You can check the number of variants in these tables using command “vtools show tables”.

4. Narrowing down to a region of interest

See available annotation databases, and use the refGene database

% vtools show annotations
% vtools use refGene-hg19_20110909

Display the variants in refGene NM_006805.

# This command takes about 1min 
% vtools select variant 'refGene.name = "NM_007505"' --output chr pos ref alt 

We can select a wilder region around this gene using ranges:

# This command returns in 1 second 
% vtools select case_4_ctrl_0 'chr="5"' 'pos < 117300000' 'pos > 117000000' \
    --output chr pos ref alt refGene.name case_het case_hom  

To see a list of fields that could be outputted, use command “vtools show fields”.

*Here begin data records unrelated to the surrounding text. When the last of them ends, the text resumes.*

(* ===== verification/GoUnicode.v ===== *)
(** * UTF-8 and letter case

    Decoding and encoding of characters as [unicode/utf8] does it, and
    [strings.ToLower].  The lower case of a character above ASCII is a table of
    the Unicode database, a parameter ([UnicodeLower]). *)

From S2P Require Import Prelude GoNum GoString.

(** [utf8.RuneError]. *)
Definition RuneError : Z := 65533.

Definition within (lo hi b : Z) : bool := (lo <=? b) && (b <=? hi).

(** The second byte that may follow a lead byte. *)
Definition secondByte (b : Z) : Z -> bool :=
  if b =? 224 then within 160 191
  else if b =? 237 then within 128 159
  else if b =? 240 then within 144 191
  else if b =? 244 then within 128 143
  else within 128 191.

(** [utf8.DecodeRune] of a non-empty text: the character and its width; an
    invalid encoding is [RuneError] of width 1. *)
Definition DecodeRune (l : list Z) : Z * nat :=
  match l with
  | [] => (RuneError, 0%nat)
  | b0 :: rest =>
      if b0 <? 128 then (b0, 1%nat)
      else if within 194 223 b0 then
        match rest with
        | b1 :: _ => if secondByte b0 b1 then ((b0 - 192) * 64 + (b1 - 128), 2%nat) else (RuneError, 1%nat)
        | _ => (RuneError, 1%nat)
        end
      else if within 224 239 b0 then
        match rest with
        | b1 :: b2 :: _ =>
            if secondByte b0 b1 && within 128 191 b2
            then (((b0 - 224) * 64 + (b1 - 128)) * 64 + (b2 - 128), 3%nat) else (RuneError, 1%nat)
        | _ => (RuneError, 1%nat)
        end
      else if within 240 244 b0 then
        match rest with
        | b1 :: b2 :: b3 :: _ =>
            if secondByte b0 b1 && within 128 191 b2 && within 128 191 b3
            then ((((b0 - 240) * 64 + (b1 - 128)) * 64 + (b2 - 128)) * 64 + (b3 - 128), 4%nat)
            else (RuneError, 1%nat)
        | _ => (RuneError, 1%nat)
        end
      else (RuneError, 1%nat)
  end.

(** [utf8.AppendRune]. *)
Definition encodeValid (r : Z) : list Z :=
  if r <? 128 then [r]
  else if r <? 2048 then [192 + r / 64; 128 + r mod 64]
  else if r <? 65536 then [224 + r / 4096; 128 + r / 64 mod 64; 128 + r mod 64]
  else [240 + r / 262144; 128 + r / 4096 mod 64; 128 + r / 64 mod 64; 128 + r mod 64].
Definition validRune (r : Z) : bool := within 0 55295 r || within 57344 1114111 r.
Definition EncodeRune (r : Z) : list Z := encodeValid (if validRune r then r else RuneError).

(** The characters of a text ([for _, r := range s]). *)
Fixpoint runesOf (fuel : nat) (l : list Z) : list Z :=
  match fuel, l with
  | S fuel, _ :: _ => let '(r, n) := DecodeRune l in r :: runesOf fuel (drop n l)
  | _, _ => []
  end.
Definition runes (l : list Z) : list Z := runesOf (length l) l.

(** ** [strings.ToLower] *)

Class UnicodeLower : Type := lowerTable : Z -> Z.

Definition asciiLower (b : Z) : Z := if within 65 90 b then b + 32 else b.

Definition runeLower `{UnicodeLower} (r : Z) : Z := if r <? 128 then asciiLower r else lowerTable r.

Definition isASCII (l : list Z) : bool := forallb (fun b => b <? 128) l.

Definition ToLower `{UnicodeLower} (s : string) : string :=
  let l := bytes s in
  if isASCII l then ofBytes (map asciiLower l)
  else ofBytes (concat (map (fun r => EncodeRune (runeLower r)) (runes l))).

(** ASCII text is lowered byte by byte. *)
Lemma ToLower_ascii `{UnicodeLower} s :
  isASCII (bytes s) = true -> ToLower s = ofBytes (map asciiLower (bytes s)).
Proof. unfold ToLower. by intros ->. Qed.

(** Lower-case ASCII text does not change. *)
Definition lowerASCII (b : Z) : bool := (b <? 128) && negb (within 65 90 b).

Lemma ToLower_fixed `{UnicodeLower} s : Forall (fun b => lowerASCII b = true) (bytes s) -> ToLower s = s.
Proof.
  intros Hs. rewrite ToLower_ascii.
  - rewrite <- (ofBytes_bytes s) at 2. f_equal. induction Hs as [|b l Hb Hl IH]; [done|]. simpl. rewrite IH.
    unfold lowerASCII in Hb. apply andb_true_iff in Hb as [_ Hb]. apply negb_true_iff in Hb.
    unfold asciiLower. by rewrite Hb.
  - apply forallb_forall. intros b Hb. rewrite Forall_forall in Hs. apply list_elem_of_In, Hs in Hb.
    by apply andb_true_iff in Hb as [? _].
Qed.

5. Use ANNOVAR to annotate variants in case_4_ctrl_0.

# It takes 8s to export 300K variants and 54s to import results. 
%vtools export case_4_ctrl_0 ann_input --format ANNOVAR 
%../annovar/annotate_variation.pl ann_input ../annovar/humandb --build hg19
%vtools update --from_file variant ann_input.exonic_variant_function --format ANNOVAR_output\
    --var_info mut_type genename function

vtools import --format ANNOVAR_output by default only import info mut_type. You can use command vtools show format ANNOVAR_output to see available fields and use parameter -var_info to import them.

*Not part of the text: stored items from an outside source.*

(* ===== verification/GoBase64.v ===== *)
(** * Base64 and splitting

    [encoding/base64] with the standard alphabet, padded ([StdEncoding]) and not
    ([RawStdEncoding]), on lists of bytes, and [strings.Split] at one byte.
    Decoding follows [decodeQuantum]: line breaks are skipped, the bits after the
    last byte are not checked.  What is encoded decodes to itself. *)

From S2P Require Import Prelude GoNum GoString.

Open Scope Z_scope.

Definition lineBreak (b : Z) : bool := (b =? 10) || (b =? 13).
Definition padChar : Z := 61.

(** The alphabet of [StdEncoding], and [decodeMap]. *)
Definition stdChar (v : Z) : Z :=
  if v <? 26 then 65 + v
  else if v <? 52 then 71 + v
  else if v <? 62 then v - 4
  else if v =? 62 then 43 else 47.
Definition stdValue (b : Z) : option Z :=
  if (65 <=? b) && (b <=? 90) then Some (b - 65)
  else if (97 <=? b) && (b <=? 122) then Some (b - 71)
  else if (48 <=? b) && (b <=? 57) then Some (b + 4)
  else if b =? 43 then Some 62
  else if b =? 47 then Some 63
  else None.

(** [EncodeToString]; [pad] says whether the encoding pads. *)
Fixpoint base64Encode (pad : bool) (l : list Z) : list Z :=
  match l with
  | a :: b :: c :: rest =>
      stdChar (Z.shiftr a 2) ::
      stdChar (Z.lor (Z.shiftl (Z.land a 3) 4) (Z.shiftr b 4)) ::
      stdChar (Z.lor (Z.shiftl (Z.land b 15) 2) (Z.shiftr c 6)) ::
      stdChar (Z.land c 63) :: base64Encode pad rest
  | [a; b] =>
      [stdChar (Z.shiftr a 2);
       stdChar (Z.lor (Z.shiftl (Z.land a 3) 4) (Z.shiftr b 4));
       stdChar (Z.shiftl (Z.land b 15) 2)] ++ (if pad then [padChar] else [])
  | [a] => [stdChar (Z.shiftr a 2); stdChar (Z.shiftl (Z.land a 3) 4)] ++ (if pad then [padChar; padChar] else [])
  | [] => []
  end.

(** The bytes of a quantum: [val] has 24 bits. *)
Definition quantum (a b c d : Z) : Z :=
  Z.lor (Z.lor (Z.lor (Z.shiftl a 18) (Z.shiftl b 12)) (Z.shiftl c 6)) d.
Definition quantumByte (val : Z) (k : Z) : Z := Z.land (Z.shiftr val k) 255.

Fixpoint decodeQuanta (pad : bool) (l : list Z) : option (list Z) :=
  match l with
  | [] => Some []
  | [a; b] =>
      if pad then None
      else a ← stdValue a; b ← stdValue b; Some [quantumByte (quantum a b 0 0) 16]
  | [a; b; c] =>
      if pad then None
      else a ← stdValue a; b ← stdValue b; c ← stdValue c;
           let val := quantum a b c 0 in Some [quantumByte val 16; quantumByte val 8]
  | a :: b :: c :: d :: rest =>
      a ← stdValue a; b ← stdValue b;
      if pad && (c =? padChar) then
        if (d =? padChar) && bool_decide (rest = []) then Some [quantumByte (quantum a b 0 0) 16] else None
      else
        c ← stdValue c;
        if pad && (d =? padChar) then
          if bool_decide (rest = []) then
            let val := quantum a b c 0 in Some [quantumByte val 16; quantumByte val 8]
          else None
        else
          d ← stdValue d; rest ← decodeQuanta pad rest;
          let val := quantum a b c d in Some (quantumByte val 16 :: quantumByte val 8 :: quantumByte val 0 :: rest)
  | _ => None
  end.

(** [DecodeString]. *)
Definition base64Decode (pad : bool) (l : list Z) : option (list Z) :=
  decodeQuanta pad (filter (fun b => lineBreak b = false) l).

(** [strings.Split(s, sep)] for a separator of one byte. *)
Fixpoint splitByte (sep : Z) (l : list Z) : list (list Z) :=
  match l with
  | [] => [[]]
  | b :: rest =>
      if b =? sep then [] :: splitByte sep rest
      else match splitByte sep rest with
           | part :: parts => (b :: part) :: parts
           | [] => [[b]]
           end
  end.

(** ** The alphabet *)

Lemma sextet_ind (P : Z -> Prop) : Forall P (seqZ 0 64) -> forall v, 0 <= v < 64 -> P v.
Proof. intros HP v Hv. apply (proj1 (Forall_forall P _) HP), elem_of_seqZ. lia. Qed.

Lemma stdChar_value v : 0 <= v < 64 -> stdValue (stdChar v) = Some v.
Proof. apply (sextet_ind (fun v => stdValue (stdChar v) = Some v)). by repeat constructor. Qed.

Lemma stdChar_range v : 0 <= v < 64 ->
  isByte (stdChar v) /\ lineBreak (stdChar v) = false /\ stdChar v <> 36 /\ stdChar v <> padChar.
Proof.
  apply (sextet_ind (fun v => isByte (stdChar v) /\ lineBreak (stdChar v) = false /\ stdChar v <> 36 /\ stdChar v <> padChar)).
  repeat constructor; by vm_compute.
Qed.

(** ** Bits as arithmetic *)

Lemma lor_shiftl x y k : 0 <= k -> 0 <= y < 2 ^ k -> Z.lor (Z.shiftl x k) y = x * 2 ^ k + y.
Proof.
  intros Hk Hy. rewrite <- Z.add_lor_land, <- (Z.shiftl_mul_pow2 _ _ Hk).
  assert (Z.land (Z.shiftl x k) y = 0) as ->; [|lia].
  destruct (decide (y = 0)) as [->|Hy0]; [apply Z.land_0_r|].
  apply Z.bits_inj'. intros n Hn. rewrite Z.land_spec, Z.bits_0. destruct (Z.lt_ge_cases n k).
  - rewrite Z.shiftl_spec_low; [done|lia].
  - rewrite (Z.bits_above_log2 y n); [by rewrite andb_false_r|lia|].
    apply Z.log2_lt_pow2; [lia|].
    pose proof (Z.pow_le_mono_r 2 k n). lia.
Qed.

Lemma quantum_arith a b c d : 0 <= b < 64 -> 0 <= c < 64 -> 0 <= d < 64 ->
  quantum a b c d = a * 262144 + b * 4096 + c * 64 + d.
Proof.
  intros Hb Hc Hd. unfold quantum. rewrite <- !Z.lor_assoc.
  rewrite (lor_shiftl c d 6) by lia. rewrite (lor_shiftl b) by lia. rewrite lor_shiftl by lia. lia.
Qed.

Lemma quantumByte_arith val k : 0 <= k -> quantumByte val k = val / 2 ^ k mod 256.
Proof. intros Hk. unfold quantumByte. rewrite Z.shiftr_div_pow2 by done. by apply (Z.land_ones _ 8). Qed.

(** The four sextets of three bytes. *)
Lemma sextet_1 a : isByte a -> Z.shiftr a 2 = a / 4 /\ 0 <= a / 4 < 64.
Proof. unfold isByte. intros Ha. rewrite Z.shiftr_div_pow2 by done. split; [done|]. change (2 ^ 2) with 4. Z.to_euclidean_division_equations. lia. Qed.
Lemma sextet_2 a b : isByte a -> isByte b ->
  Z.lor (Z.shiftl (Z.land a 3) 4) (Z.shiftr b 4) = a mod 4 * 16 + b / 16 /\ 0 <= a mod 4 * 16 + b / 16 < 64.
Proof.
  unfold isByte. intros Ha Hb. rewrite Z.shiftr_div_pow2 by done. replace (Z.land a 3) with (a mod 4) by (symmetry; by apply (Z.land_ones a 2)).
  change (2 ^ 4) with 16. rewrite lor_shiftl by (Z.to_euclidean_division_equations; lia).
  split; [done|]. Z.to_euclidean_division_equations. lia.
Qed.
Lemma sextet_3 b c : isByte b -> isByte c ->
  Z.lor (Z.shiftl (Z.land b 15) 2) (Z.shiftr c 6) = b mod 16 * 4 + c / 64 /\ 0 <= b mod 16 * 4 + c / 64 < 64.
Proof.
  unfold isByte. intros Hb Hc. rewrite Z.shiftr_div_pow2 by done. replace (Z.land b 15) with (b mod 16) by (symmetry; by apply (Z.land_ones b 4)).
  change (2 ^ 6) with 64. rewrite lor_shiftl by (Z.to_euclidean_division_equations; lia).
  split; [done|]. Z.to_euclidean_division_equations. lia.
Qed.
Lemma sextet_4 c : isByte c -> Z.land c 63 = c mod 64 /\ 0 <= c mod 64 < 64.
Proof. intros Hc. split; [by apply (Z.land_ones c 6)|by apply Z.mod_pos_bound]. Qed.

(** The bytes of three sextet pairs. *)
Lemma quantum_3 a b c : isByte a -> isByte b -> isByte c ->
  let val := quantum (a / 4) (a mod 4 * 16 + b / 16) (b mod 16 * 4 + c / 64) (c mod 64) in
  quantumByte val 16 = a /\ quantumByte val 8 = b /\ quantumByte val 0 = c.
Proof.
  intros Ha Hb Hc. pose proof (sextet_2 a b Ha Hb) as [_ ?]. pose proof (sextet_3 b c Hb Hc) as [_ ?]. pose proof (sextet_4 c Hc) as [_ ?].
  cbv zeta. rewrite quantum_arith by done. rewrite !quantumByte_arith by done.
  change (2 ^ 16) with 65536. change (2 ^ 8) with 256. change (2 ^ 0) with 1. unfold isByte in *.
  split_and!; Z.to_euclidean_division_equations; lia.
Qed.

Lemma triple_ind {A} (P : list A -> Prop) :
  P [] -> (forall a, P [a]) -> (forall a b, P [a; b]) -> (forall a b c l, P l -> P (a :: b :: c :: l)) -> forall l, P l.
Proof.
  intros H0 H1 H2 H3. fix IH 1. intros [|a [|b [|c l]]]; [done|apply H1|apply H2|]. apply H3, IH.
Qed.

Lemma encode_chars pad l : Forall isByte l ->
  Forall (fun b => isByte b /\ lineBreak b = false /\ b <> 36) (base64Encode pad l).
Proof.
  assert (Hc : forall v, 0 <= v < 64 -> isByte (stdChar v) /\ lineBreak (stdChar v) = false /\ stdChar v <> 36)
    by (intros v Hv; apply stdChar_range in Hv; tauto).
  assert (Hp : isByte padChar /\ lineBreak padChar = false /\ padChar <> 36) by done.
  induction l as [|a|a b|a b c l IH] using triple_ind; intros Hl; rewrite ?Forall_cons in Hl; cbn [base64Encode].
  - done.
  - destruct Hl as [Ha _]. pose proof (sextet_1 a Ha) as [-> ?]. pose proof (sextet_2 a 0 Ha ltac:(done)) as [E ?].
    rewrite Z.shiftr_0_l, Z.lor_0_r in E. rewrite E. by destruct pad; cbn [app]; repeat (apply Forall_cons; split; [first [exact Hp|by apply Hc]|]).
  - destruct Hl as (Ha & Hb & _). pose proof (sextet_1 a Ha) as [-> ?]. pose proof (sextet_2 a b Ha Hb) as [-> ?].
    pose proof (sextet_3 b 0 Hb ltac:(done)) as [E ?]. rewrite Z.shiftr_0_l, Z.lor_0_r in E. rewrite E.
    by destruct pad; cbn [app]; repeat (apply Forall_cons; split; [first [exact Hp|by apply Hc]|]).
  - destruct Hl as (Ha & Hb & Hc' & Hl). pose proof (sextet_1 a Ha) as [-> ?]. pose proof (sextet_2 a b Ha Hb) as [-> ?].
    pose proof (sextet_3 b c Hb Hc') as [-> ?]. pose proof (sextet_4 c Hc') as [-> ?].
    repeat (apply Forall_cons; split; [by apply Hc|]). by apply IH.
Qed.

Lemma decode_encode_quanta pad l : Forall isByte l -> decodeQuanta pad (base64Encode pad l) = Some l.
Proof.
  assert (Hpad : forall v, 0 <= v < 64 -> (stdChar v =? padChar) = false)
    by (intros v Hv; apply Z.eqb_neq; apply stdChar_range in Hv; tauto).
  induction l as [|a|a b|a b c l IH] using triple_ind; intros Hl; rewrite ?Forall_cons in Hl; cbn [base64Encode].
  - done.
  - destruct Hl as [Ha _]. pose proof (sextet_1 a Ha) as [-> ?]. pose proof (sextet_2 a 0 Ha ltac:(done)) as [E ?].
    rewrite Z.shiftr_0_l, Z.lor_0_r in E. rewrite E. pose proof (quantum_3 a 0 0 Ha ltac:(done) ltac:(done)) as (Hq & _).
    change (0 mod 16 * 4 + 0 / 64) with 0 in Hq. change (0 mod 64) with 0 in Hq.
    destruct pad; cbn [app decodeQuanta]; rewrite !stdChar_value by done; cbn [mbind option_bind andb]; by rewrite Hq.
  - destruct Hl as (Ha & Hb & _). pose proof (sextet_1 a Ha) as [-> ?]. pose proof (sextet_2 a b Ha Hb) as [-> ?].
    pose proof (sextet_3 b 0 Hb ltac:(done)) as [E ?]. rewrite Z.shiftr_0_l, Z.lor_0_r in E. rewrite E.
    pose proof (quantum_3 a b 0 Ha Hb ltac:(done)) as (Hq1 & Hq2 & _). change (0 mod 64) with 0 in Hq1, Hq2.
    destruct pad; cbn [app decodeQuanta]; rewrite ?Hpad, !stdChar_value by done; cbn [mbind option_bind andb]; by rewrite Hq1, Hq2.
  - destruct Hl as (Ha & Hb & Hc & Hl). pose proof (sextet_1 a Ha) as [-> ?]. pose proof (sextet_2 a b Ha Hb) as [-> ?].
    pose proof (sextet_3 b c Hb Hc) as [-> ?]. pose proof (sextet_4 c Hc) as [-> ?].
    pose proof (quantum_3 a b c Ha Hb Hc) as (Hq1 & Hq2 & Hq3).
    cbn [decodeQuanta]. rewrite !Hpad, !stdChar_value by done. rewrite !andb_false_r. cbn [mbind option_bind].
    rewrite (IH Hl). cbn [mbind option_bind]. by rewrite Hq1, Hq2, Hq3.
Qed.

(** What is encoded decodes to itself. *)
Lemma base64_roundtrip pad l : Forall isByte l -> base64Decode pad (base64Encode pad l) = Some l.
Proof.
  intros Hl. unfold base64Decode. rewrite filter_all; [by apply decode_encode_quanta|].
  eapply Forall_impl; [by apply (encode_chars pad)|]. by intros b (_ & ? & _).
Qed.

(** ** Splitting *)

(** Parts without the separator are found again. *)
Lemma splitByte_part sep l : Forall (fun b => b <> sep) l -> splitByte sep l = [l].
Proof.
  induction 1 as [|b l Hb Hl IH]; [done|]. simpl. rewrite (proj2 (Z.eqb_neq b sep)) by done. by rewrite IH.
Qed.
Lemma splitByte_app sep l rest : Forall (fun b => b <> sep) l -> splitByte sep (l ++ sep :: rest) = l :: splitByte sep rest.
Proof.
  induction 1 as [|b l Hb Hl IH]; simpl; [by rewrite Z.eqb_refl|].
  rewrite (proj2 (Z.eqb_neq b sep)) by done. by rewrite IH.
Qed.

(** [strings.Join]. *)
Fixpoint joinByte (sep : Z) (parts : list (list Z)) : list Z :=
  match parts with
  | [] => []
  | [part] => part
  | part :: parts => part ++ sep :: joinByte sep parts
  end.

Lemma splitByte_join sep part parts :
  Forall (Forall (fun b => b <> sep)) (part :: parts) -> splitByte sep (joinByte sep (part :: parts)) = part :: parts.
Proof.
  revert part. induction parts as [|part' parts IH]; intros part [Hp Hps]%Forall_cons; [by apply splitByte_part|].
  cbn [joinByte]. rewrite splitByte_app by done. f_equal. by apply IH.
Qed.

Now, we can select variants according to their function.

# Query finishes in 5s 
% vtools select variant 'function is not NULL' -t exonic

6. Filter by dbSNP and 1000 genomes membership

We would like to remove variants that belong to dbSNP and 1000 genomes because they are unlikely to be causal. We first need to use the relevant databases

% vtools use dbSNP
% vtools use /path/to/thousandGenomes-hg19_20110909.DB

and exclude variants by

# Two queries take less than 1s. 
% vtools exclude exonic "dbSNP.chr is not NULL" -t nonDBSNP
% vtools exclude nonDBSNP 'thousandGenome.chr is not NULL' -t nonDBSNP_1000g

7. Filter by quality score

The CASAVA import format imports one quality score during importing, that is the phred scaled quality score for indels and snps. The name of these geno fields are Q_indel and Q_max_gt (Use command vtools show genotypes to see these fields). To get the mean quality score for each variant, we use commands

# This command uses 7.5min and 2.5G of RAM because it involves multiple genotype tables 
% vtools update variant --from_stat 'mean_Q_indel=avg(Q_indel)' \
    'mean_Q_max_gt=avg(Q_max_gt)'

To see if a variant has ‘above average’ quality, you can calculate the average quality score of all variants, using command

% vtools output variant 'avg(mean_Q_indel)' 'avg(mean_Q_max_gt)'

If we determine that any variants that have Q_indel < 300 and Q_max_gt < 100 are of low quality, you can exclude them as follows

# This command takes 15s to execute 
% vtools exclude nonDBSNP_1000g 'mean_Q_max_gt < 400 OR mean_Q_indel < 100' -t result

8. Output selected variants

Finally, we can output selected variants with their annotations using command

dbNSFP is large and might take several hours to download

% vtools use dbNSFP
% vtools output result chr pos ref alt case_het case_hom genename mut_type SIFT_score PolyPhen2_score

We use dbNSFP here because this database contains SIFT and PolyPhen2 score for some of the variants.